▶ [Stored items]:
********************

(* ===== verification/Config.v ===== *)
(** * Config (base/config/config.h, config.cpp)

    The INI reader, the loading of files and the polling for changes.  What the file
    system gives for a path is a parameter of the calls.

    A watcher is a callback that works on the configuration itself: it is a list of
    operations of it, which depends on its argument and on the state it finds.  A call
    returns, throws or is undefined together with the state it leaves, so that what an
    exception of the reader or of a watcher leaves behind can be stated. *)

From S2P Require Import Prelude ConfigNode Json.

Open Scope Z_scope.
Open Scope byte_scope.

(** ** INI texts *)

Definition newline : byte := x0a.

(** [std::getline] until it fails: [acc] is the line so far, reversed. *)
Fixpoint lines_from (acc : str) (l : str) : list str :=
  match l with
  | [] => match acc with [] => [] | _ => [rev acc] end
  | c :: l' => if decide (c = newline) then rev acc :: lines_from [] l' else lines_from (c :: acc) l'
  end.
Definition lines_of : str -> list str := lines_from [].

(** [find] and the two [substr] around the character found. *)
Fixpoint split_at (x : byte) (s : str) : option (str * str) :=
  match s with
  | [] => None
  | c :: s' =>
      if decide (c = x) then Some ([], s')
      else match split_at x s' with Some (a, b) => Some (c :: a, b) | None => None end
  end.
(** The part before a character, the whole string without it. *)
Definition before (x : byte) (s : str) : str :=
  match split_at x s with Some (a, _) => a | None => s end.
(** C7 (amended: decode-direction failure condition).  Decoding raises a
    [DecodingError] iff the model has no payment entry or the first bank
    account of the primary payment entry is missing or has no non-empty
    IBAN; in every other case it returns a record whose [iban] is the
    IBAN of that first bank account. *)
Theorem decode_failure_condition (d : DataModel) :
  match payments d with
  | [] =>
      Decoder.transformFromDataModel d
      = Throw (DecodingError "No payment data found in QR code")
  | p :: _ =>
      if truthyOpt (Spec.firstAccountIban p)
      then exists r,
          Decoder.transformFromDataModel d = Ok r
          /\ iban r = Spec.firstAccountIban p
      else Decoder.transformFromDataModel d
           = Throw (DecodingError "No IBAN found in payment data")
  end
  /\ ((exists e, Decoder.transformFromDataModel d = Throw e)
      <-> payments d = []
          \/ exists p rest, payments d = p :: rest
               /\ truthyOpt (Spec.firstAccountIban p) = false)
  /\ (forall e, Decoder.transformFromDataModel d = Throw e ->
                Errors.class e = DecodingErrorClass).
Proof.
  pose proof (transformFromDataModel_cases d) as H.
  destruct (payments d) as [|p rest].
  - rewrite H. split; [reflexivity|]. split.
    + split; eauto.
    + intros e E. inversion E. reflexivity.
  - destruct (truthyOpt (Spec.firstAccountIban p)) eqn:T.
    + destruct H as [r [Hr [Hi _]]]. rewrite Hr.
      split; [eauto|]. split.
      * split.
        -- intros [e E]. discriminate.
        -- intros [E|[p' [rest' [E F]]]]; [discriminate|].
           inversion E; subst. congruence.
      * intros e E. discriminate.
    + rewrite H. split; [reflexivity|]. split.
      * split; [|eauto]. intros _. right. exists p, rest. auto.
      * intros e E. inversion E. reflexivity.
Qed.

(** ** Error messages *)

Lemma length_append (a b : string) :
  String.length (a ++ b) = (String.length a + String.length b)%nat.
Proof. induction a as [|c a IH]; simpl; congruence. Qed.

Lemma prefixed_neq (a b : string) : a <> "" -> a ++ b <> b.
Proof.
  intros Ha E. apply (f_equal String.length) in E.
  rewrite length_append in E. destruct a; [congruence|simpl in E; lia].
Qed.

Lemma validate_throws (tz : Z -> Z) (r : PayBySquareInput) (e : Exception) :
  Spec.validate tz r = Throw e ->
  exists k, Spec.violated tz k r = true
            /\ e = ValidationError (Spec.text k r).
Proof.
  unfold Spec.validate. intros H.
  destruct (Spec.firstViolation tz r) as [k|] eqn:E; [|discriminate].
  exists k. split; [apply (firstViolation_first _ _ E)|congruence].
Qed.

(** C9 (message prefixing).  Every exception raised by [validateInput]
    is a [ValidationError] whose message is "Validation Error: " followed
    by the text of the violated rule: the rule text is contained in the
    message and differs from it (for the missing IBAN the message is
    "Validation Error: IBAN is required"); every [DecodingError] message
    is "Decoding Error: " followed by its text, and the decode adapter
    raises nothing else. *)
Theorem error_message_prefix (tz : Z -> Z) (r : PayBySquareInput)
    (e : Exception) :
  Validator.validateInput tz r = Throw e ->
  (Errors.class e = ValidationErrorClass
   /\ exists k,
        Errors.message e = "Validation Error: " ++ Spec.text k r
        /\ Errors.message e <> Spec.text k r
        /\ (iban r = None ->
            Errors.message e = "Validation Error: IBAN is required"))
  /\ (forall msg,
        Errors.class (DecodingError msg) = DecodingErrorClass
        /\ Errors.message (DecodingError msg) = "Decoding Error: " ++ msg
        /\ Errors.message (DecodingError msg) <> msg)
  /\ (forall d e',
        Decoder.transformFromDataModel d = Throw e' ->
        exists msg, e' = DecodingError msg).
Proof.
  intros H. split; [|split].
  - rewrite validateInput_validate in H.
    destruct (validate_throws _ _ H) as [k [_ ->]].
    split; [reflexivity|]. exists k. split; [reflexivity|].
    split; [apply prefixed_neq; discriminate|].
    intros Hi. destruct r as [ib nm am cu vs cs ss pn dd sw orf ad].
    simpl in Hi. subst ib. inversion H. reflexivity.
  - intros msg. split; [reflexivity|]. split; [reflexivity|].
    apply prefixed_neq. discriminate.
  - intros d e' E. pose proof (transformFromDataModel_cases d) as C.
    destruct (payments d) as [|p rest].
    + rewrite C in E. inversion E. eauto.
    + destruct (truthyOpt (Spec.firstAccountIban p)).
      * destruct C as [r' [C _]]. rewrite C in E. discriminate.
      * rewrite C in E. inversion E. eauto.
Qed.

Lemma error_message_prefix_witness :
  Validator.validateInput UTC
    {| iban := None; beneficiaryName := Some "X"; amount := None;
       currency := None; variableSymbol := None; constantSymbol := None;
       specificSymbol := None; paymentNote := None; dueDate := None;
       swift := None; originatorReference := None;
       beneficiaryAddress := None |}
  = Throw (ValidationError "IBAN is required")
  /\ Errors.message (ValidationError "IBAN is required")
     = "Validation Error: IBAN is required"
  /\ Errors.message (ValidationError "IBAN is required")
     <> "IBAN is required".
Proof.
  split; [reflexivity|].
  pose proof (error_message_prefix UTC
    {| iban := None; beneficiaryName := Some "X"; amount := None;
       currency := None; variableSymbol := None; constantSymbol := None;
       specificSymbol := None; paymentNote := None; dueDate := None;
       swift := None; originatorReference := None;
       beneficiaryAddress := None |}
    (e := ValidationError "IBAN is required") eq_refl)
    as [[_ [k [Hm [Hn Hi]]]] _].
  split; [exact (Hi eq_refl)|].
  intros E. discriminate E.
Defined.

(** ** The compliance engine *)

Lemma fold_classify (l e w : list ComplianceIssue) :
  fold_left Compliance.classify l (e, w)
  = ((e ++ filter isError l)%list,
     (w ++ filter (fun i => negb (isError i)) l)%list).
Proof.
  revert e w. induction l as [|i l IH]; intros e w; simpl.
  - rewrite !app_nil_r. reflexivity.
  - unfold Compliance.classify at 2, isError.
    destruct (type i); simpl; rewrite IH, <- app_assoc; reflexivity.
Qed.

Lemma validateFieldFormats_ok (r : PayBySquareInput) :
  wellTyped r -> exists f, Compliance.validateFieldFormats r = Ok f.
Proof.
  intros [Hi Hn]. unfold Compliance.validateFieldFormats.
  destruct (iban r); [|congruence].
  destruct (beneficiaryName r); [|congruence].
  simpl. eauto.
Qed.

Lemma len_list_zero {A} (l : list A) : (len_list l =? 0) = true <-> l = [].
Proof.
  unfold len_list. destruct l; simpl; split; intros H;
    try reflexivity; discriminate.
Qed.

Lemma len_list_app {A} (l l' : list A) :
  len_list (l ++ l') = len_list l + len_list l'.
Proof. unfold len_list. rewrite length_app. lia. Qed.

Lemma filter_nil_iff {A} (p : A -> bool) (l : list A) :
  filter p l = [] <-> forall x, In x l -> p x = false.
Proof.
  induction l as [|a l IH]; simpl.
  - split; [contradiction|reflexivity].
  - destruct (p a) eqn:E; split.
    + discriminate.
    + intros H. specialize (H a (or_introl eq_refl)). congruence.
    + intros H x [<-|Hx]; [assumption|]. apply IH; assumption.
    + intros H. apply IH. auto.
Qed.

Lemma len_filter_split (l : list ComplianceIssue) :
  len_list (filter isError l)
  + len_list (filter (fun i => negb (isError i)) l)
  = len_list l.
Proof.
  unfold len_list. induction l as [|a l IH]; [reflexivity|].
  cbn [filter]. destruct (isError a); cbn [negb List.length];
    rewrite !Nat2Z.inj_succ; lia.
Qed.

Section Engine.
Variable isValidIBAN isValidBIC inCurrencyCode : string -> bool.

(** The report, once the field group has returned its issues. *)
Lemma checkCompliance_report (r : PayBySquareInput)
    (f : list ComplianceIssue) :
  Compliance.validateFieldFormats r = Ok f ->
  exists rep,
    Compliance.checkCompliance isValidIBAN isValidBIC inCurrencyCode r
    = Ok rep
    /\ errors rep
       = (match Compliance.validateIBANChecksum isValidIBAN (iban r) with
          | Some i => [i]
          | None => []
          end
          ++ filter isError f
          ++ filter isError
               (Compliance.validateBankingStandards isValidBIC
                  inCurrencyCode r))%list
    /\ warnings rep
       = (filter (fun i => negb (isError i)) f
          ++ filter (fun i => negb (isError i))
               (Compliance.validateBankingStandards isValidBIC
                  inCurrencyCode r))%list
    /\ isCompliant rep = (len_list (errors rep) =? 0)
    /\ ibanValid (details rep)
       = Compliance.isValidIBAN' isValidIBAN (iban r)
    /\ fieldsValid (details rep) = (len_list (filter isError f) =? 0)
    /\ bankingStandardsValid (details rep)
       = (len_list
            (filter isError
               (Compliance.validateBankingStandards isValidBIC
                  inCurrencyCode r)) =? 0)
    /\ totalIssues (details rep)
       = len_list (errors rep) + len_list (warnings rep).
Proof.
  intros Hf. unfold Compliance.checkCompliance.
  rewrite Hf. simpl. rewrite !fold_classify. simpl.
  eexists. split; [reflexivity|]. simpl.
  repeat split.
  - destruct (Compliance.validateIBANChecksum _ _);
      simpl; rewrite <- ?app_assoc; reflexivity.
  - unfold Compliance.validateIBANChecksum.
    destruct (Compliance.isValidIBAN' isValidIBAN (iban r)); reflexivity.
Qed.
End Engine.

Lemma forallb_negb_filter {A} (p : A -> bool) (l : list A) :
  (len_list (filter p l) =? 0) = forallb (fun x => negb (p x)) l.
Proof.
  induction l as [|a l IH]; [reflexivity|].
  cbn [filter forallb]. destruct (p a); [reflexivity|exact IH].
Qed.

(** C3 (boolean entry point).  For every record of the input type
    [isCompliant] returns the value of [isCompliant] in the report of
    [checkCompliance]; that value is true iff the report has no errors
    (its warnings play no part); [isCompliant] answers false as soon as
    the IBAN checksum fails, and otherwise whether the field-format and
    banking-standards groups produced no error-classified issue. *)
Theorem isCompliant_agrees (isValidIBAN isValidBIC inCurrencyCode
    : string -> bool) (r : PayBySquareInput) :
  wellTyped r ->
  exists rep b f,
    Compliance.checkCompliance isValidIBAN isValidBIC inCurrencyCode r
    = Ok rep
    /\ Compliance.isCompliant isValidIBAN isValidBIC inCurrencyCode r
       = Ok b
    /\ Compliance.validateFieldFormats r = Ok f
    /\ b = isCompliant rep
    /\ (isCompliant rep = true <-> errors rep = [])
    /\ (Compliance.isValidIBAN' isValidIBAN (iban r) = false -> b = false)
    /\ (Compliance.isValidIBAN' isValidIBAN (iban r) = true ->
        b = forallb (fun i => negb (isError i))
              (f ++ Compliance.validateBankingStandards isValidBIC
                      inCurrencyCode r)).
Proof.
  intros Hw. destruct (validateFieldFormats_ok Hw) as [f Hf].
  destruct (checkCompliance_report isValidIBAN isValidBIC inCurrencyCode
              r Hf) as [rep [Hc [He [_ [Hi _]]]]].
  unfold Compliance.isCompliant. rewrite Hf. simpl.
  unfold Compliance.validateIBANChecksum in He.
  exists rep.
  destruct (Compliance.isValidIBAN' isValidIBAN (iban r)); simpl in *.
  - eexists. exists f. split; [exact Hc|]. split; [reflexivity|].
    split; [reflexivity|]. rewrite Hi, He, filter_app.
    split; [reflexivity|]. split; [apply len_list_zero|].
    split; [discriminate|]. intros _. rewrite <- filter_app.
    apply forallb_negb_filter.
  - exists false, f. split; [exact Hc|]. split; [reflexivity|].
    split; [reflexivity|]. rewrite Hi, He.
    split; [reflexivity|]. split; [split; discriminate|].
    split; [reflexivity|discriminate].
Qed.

********************

In the lines above, find the word "Validator" and copy each line that contains it.

▶ [Reply]:
  Validator.validateInput tz r = Throw e ->
  Validator.validateInput UTC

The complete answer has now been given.